What needs to be done:
Of all the lines in the records below, copy only those that contain the string "Stdlib".

——

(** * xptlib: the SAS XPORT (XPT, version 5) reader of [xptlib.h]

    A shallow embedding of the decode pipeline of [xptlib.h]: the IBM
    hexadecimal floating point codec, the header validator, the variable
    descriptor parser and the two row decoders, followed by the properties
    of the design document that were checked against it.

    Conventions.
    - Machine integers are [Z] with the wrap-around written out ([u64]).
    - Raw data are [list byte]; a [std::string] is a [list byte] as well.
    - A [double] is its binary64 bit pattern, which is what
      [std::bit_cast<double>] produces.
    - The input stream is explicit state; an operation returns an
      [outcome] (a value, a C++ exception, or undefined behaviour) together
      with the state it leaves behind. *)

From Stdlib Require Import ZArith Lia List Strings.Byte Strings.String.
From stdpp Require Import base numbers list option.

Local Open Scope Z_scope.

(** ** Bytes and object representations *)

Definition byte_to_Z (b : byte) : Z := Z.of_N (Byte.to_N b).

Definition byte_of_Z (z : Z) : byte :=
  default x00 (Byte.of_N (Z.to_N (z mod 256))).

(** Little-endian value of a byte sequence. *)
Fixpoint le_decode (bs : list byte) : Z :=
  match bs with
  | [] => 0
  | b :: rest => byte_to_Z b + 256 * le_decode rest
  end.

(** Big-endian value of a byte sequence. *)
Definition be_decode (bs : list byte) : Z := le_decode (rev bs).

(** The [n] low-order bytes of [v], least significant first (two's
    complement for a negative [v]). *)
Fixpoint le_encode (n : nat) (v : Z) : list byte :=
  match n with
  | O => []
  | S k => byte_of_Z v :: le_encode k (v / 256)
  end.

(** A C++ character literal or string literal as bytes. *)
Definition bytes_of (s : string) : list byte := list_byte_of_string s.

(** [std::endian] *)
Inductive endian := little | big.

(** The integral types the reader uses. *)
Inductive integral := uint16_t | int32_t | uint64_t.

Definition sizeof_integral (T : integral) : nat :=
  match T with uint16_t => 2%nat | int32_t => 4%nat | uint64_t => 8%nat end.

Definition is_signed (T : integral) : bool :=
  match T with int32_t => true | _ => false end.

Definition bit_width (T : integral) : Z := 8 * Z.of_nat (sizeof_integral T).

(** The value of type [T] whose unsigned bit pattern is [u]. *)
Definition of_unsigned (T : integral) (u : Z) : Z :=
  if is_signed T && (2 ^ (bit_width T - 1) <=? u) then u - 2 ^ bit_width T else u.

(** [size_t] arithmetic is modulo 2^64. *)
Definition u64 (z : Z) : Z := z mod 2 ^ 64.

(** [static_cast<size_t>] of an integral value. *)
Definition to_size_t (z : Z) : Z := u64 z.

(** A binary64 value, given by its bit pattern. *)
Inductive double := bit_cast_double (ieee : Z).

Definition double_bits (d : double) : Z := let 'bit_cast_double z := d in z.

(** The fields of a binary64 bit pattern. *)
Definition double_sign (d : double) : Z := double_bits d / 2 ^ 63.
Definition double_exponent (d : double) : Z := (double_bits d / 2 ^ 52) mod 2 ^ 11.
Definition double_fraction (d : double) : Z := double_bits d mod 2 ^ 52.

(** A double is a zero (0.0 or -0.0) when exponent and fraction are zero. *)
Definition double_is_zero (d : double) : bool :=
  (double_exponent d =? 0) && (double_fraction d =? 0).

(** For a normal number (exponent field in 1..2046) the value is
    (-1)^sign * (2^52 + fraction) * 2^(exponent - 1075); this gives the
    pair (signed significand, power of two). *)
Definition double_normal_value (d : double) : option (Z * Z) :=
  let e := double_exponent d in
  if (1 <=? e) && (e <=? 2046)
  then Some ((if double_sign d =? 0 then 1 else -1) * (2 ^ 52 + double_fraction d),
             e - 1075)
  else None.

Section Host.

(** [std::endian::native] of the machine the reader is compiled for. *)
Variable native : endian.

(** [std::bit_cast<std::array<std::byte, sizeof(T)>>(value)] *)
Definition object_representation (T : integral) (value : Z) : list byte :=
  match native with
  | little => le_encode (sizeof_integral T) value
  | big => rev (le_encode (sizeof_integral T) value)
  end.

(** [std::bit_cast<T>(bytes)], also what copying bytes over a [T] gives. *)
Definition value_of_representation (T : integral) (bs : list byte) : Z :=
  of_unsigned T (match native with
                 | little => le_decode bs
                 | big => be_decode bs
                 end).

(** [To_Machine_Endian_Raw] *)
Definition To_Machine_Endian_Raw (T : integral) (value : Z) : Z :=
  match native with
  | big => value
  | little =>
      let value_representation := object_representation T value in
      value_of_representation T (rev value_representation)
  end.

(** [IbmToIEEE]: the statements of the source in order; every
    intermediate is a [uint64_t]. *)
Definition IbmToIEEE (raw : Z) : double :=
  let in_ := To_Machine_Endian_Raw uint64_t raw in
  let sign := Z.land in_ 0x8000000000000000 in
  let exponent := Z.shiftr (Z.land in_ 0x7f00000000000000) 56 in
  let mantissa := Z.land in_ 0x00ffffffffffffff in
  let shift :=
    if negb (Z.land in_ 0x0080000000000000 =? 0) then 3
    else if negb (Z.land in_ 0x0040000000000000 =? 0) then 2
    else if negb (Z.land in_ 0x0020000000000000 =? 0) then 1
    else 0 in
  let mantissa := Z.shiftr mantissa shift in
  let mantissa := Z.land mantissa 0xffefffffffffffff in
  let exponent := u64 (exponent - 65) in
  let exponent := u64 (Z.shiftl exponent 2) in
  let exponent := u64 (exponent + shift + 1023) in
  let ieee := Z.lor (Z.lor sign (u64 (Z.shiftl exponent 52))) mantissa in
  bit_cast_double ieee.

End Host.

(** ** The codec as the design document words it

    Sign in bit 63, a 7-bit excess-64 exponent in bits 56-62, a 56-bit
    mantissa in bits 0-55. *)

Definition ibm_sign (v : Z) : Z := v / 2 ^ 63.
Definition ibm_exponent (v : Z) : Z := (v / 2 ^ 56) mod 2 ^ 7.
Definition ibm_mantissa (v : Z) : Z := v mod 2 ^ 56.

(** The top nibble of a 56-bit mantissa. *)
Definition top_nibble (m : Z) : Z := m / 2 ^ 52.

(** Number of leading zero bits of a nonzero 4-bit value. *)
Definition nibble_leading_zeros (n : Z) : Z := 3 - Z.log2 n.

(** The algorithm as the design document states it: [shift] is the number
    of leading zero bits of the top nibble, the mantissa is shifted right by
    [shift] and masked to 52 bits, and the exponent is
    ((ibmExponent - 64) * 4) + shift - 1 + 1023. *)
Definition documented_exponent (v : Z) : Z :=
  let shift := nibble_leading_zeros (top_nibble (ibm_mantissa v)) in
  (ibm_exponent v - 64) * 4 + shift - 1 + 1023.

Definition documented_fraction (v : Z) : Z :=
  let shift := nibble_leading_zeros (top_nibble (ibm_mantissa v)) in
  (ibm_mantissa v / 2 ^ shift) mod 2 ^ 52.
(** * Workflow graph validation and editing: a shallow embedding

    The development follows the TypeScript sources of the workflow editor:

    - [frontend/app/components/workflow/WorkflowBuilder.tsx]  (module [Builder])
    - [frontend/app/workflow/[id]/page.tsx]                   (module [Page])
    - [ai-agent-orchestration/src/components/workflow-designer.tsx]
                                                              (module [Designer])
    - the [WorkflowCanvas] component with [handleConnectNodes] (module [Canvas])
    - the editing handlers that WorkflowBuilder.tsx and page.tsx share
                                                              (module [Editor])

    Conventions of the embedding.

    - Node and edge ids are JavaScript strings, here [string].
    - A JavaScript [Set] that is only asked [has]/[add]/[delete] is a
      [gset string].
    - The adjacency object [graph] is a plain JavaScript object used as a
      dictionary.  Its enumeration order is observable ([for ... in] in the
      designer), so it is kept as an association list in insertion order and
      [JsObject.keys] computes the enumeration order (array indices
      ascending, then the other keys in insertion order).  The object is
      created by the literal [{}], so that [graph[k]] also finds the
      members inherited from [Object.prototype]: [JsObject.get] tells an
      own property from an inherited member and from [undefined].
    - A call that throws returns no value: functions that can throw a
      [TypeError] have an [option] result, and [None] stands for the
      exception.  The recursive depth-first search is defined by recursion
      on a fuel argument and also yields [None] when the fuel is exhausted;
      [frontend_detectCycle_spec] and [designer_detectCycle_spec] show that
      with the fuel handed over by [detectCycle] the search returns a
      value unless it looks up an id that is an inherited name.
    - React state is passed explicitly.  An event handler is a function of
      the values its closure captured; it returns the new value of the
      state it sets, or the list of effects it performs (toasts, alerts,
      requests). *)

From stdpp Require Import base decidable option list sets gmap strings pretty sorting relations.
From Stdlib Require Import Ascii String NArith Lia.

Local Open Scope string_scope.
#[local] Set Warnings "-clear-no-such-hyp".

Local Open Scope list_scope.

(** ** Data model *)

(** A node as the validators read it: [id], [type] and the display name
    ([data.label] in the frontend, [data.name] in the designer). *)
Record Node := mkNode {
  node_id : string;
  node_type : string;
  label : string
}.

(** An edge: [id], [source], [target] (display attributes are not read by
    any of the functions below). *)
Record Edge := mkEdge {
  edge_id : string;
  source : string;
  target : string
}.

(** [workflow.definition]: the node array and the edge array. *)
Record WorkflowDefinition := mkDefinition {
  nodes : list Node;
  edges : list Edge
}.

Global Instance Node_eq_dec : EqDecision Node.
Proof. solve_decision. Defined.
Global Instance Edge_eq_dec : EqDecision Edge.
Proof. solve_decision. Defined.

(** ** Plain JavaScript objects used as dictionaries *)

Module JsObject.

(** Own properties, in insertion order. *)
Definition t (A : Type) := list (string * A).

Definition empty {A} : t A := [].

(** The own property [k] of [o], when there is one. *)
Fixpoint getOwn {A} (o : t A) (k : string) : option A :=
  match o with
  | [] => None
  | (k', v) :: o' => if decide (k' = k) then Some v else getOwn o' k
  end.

——

Response box:
From Stdlib Require Import ZArith Lia List Strings.Byte Strings.String.
From Stdlib Require Import Ascii String NArith Lia.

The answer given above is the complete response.